Golpeó seco, coco rajado, sesos colorados, policromados,

órale. Está comprobado: la

mucha escritura enrojece

las grises cavernas, sombra

azul de las circunvoluciones

mentales, ángel a las simas,

senos, pozas, limpiar y limar

luego a manguerazos la

calle, barrer lo seco, mundo

descocotado, todo lo mata.

No descree Soleida Ríos, sólo que. Invoca, aunque sepa

que. Le gustaría usurpar

la naturaleza del árbol

a la vista (laurel) el ave

(tomeguín: chica, fíjate

bien que es un choncholí):

subir con Jacob la escala

hasta el pico del aura,

despeñarse, descenso

seguro en andas,

cargada por sus

dioses.

La flor de pedo es negra, negra la rosa mosqueta, de

blanco visten las auras

tiñosas, las niñas negras

mequetrefes, de lazo

amarillo, enclenques:

el pintiparado moño

relumbra, todo el

mundo con el tiempo

lo imita.

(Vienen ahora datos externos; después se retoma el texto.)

(** C1.  The status mapping of [commit_status_set] sends "success" to
    "success", each of "pending", "created" and "running" to "pending",
    "failed" to "failure" and every other string to nothing; the match is
    exact and case-sensitive.  The update [commit_status_set] sends carries
    the mapped status: it is the one request made, made once the line
    announcing it is printed, and no request is made where there is no
    mapped status. *)
Theorem status_mapping :
  gh_status_of (PStr "success") = Some "success" ∧
  gh_status_of (PStr "pending") = Some "pending" ∧
  gh_status_of (PStr "created") = Some "pending" ∧
  gh_status_of (PStr "running") = Some "pending" ∧
  gh_status_of (PStr "failed") = Some "failure" ∧
  gh_status_of (PStr "Success") = None ∧
  (∀ s : string, s ∉ recognized → gh_status_of (PStr s) = None) ∧
  (∀ cfg commit test (s : string) url w h,
     List.filter is_http
       (trace (commit_status_set L cfg (PStr commit) (PStr test) (PStr s) url)
          w h) =
       match gh_status_of (PStr s) with
       | Some g =>
           if can_print w (PStr (github_api_url cfg ("statuses/" +:+ commit)))
           then [update_request L cfg commit
                   (status_data g url (description_of cfg test)
                      ("gitlab/" +:+ test))]
           else []
       | None => []
       end).
Proof.
  split_and!; try reflexivity.
  - intros s Hs. apply gh_status_of_unrecognized.
    intros [s' [[= <-] Hin]]%list_elem_of_fmap. done.
  - intros. apply commit_status_set_http.
Qed.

Las niñas

vistieron de blanco

a las tiñosas.

Ésta es la mujer (sesentona) del agujero elíptico

lustrando día y noche

(para calzarlo, ajustado)

el zapato izquierdo del

amigo muerto: ya entra,

ya tiempo con universo

se ajustan a la medida

del pie. ¿Y el derecho?

Eso será otra muerte,

sin golpe seco, más

aguada para cantar,

menos vertical.


UN DÍA FELIZ

No

devengo, el dedo en la llaga si hubiera llaga,

penuria no tengo, aflicción

poca o ninguna que yo

sepa, estoy de vuelta

(abajo) procuro, apenas,

un pinar por su aroma,

la deformación visible

(palpable) de ciertas

ramas, arena, agujas

pudriéndose entre

hormigas carmelitas:

constato que no

procuro nada más

allá de la pineda,

una es ésta, aquí

a la vista, otra

es aquélla en la

memoria allá por

los años ochenta

(finales, creo) al

norte: invitado

(acogido) había

hecho un trato, se

nos daba casa y

comida, transporte,

cinco días a cambio

de un trabajo de taller

literario, y a mí que

me es fácil corregir,

acepté: corregir no

en el sentido

escatológico cubano

sino confuciano, y me

dispuse a trabajar en

equipo, comimos de

maravilla, yo en

particular aquellos

días dormí como un

tronco, de mañana

mi mujer y yo, en

ayunas nos íbamos

al mar: una hora

paseando en silencio,

ella veía piñones,

piñas caídas, riscos

a lo lejos de su lugar

de crianza, y yo

macaos, cangrejos

de río, los abedules

de mi padre, las lilas

blancas en flor de

mamá, y de añadidura

paros carboneros

posándose ora en la

copa de los pinos o

la palma de mi mano,

en vilo, y derecha.

Me siento por estas fechas ancho, pancho, tiro

a relajo montones de

asuntos para mis

adentros, de lo de

afuera me abstengo,

casi me abstraigo, y

a resultas, como que

de poco me entero,

rara vez me altero:

la arterial va normal,

lo circulatorio como

Dios manda, el apetito

ni febril ni decaído, de

un par de docenas de

dolencias, dolores

corporales, sólo dos

me incordian, uno por

atrás, otro por debajo.

No obstante los tiro a

relajo, los doblego a

base de desviar la

mente, y de imponer

silencio: la tarde cae,

el día repunta en su

más oscura dirección,

y como viene sucediendo

no deja señales notables:

en su lugar, ya con el

piyama puesto, los ojos

entornándose por propia

cuenta, lo que del día

queda, como desde

hace tiempo me ocurre,

es el sabor del almuerzo

de las doce y media, y

hoy haber pasado cuatro

horas leyendo a Ángel

Escobar, a Günter Grass

(tengo abandonada la

lectura de las leyes de

Manú) en cuestión de

minutos bebo un vaso

corto de agua, hago

menores aguas, tomo

una píldora de valeriana,

me hundo en la oscurana,

y al sueño: sé, lo sé, que

tendré dorados sueños

de dorada bisutería, me

veré desabrochándole

a Guadalupe el collar

de perlas que se puso

para el fiestón de anoche

donde echamos a la

cubana tremendo pie

los dos: abro el cierre,

le quito el collar que le

queda de perlas, la

aprieto por detrás, se

ríe: qué le habré

susurrado al oído

que estalla a carcajadas

hacia su interior, su risa

una cascada de la

campanilla a los

borborigmos de ese

punto filipino que es su

ombligo.




José Kozer es un escritor cubano nacido en La Habana el 28 del marzo de 1940 pero radicado en los Estados Unidos desde 1960. Ha publicado más de cincuenta libros, la gran mayoría de poesía, aunque entre ellos también se encuentran diarios y narrativa.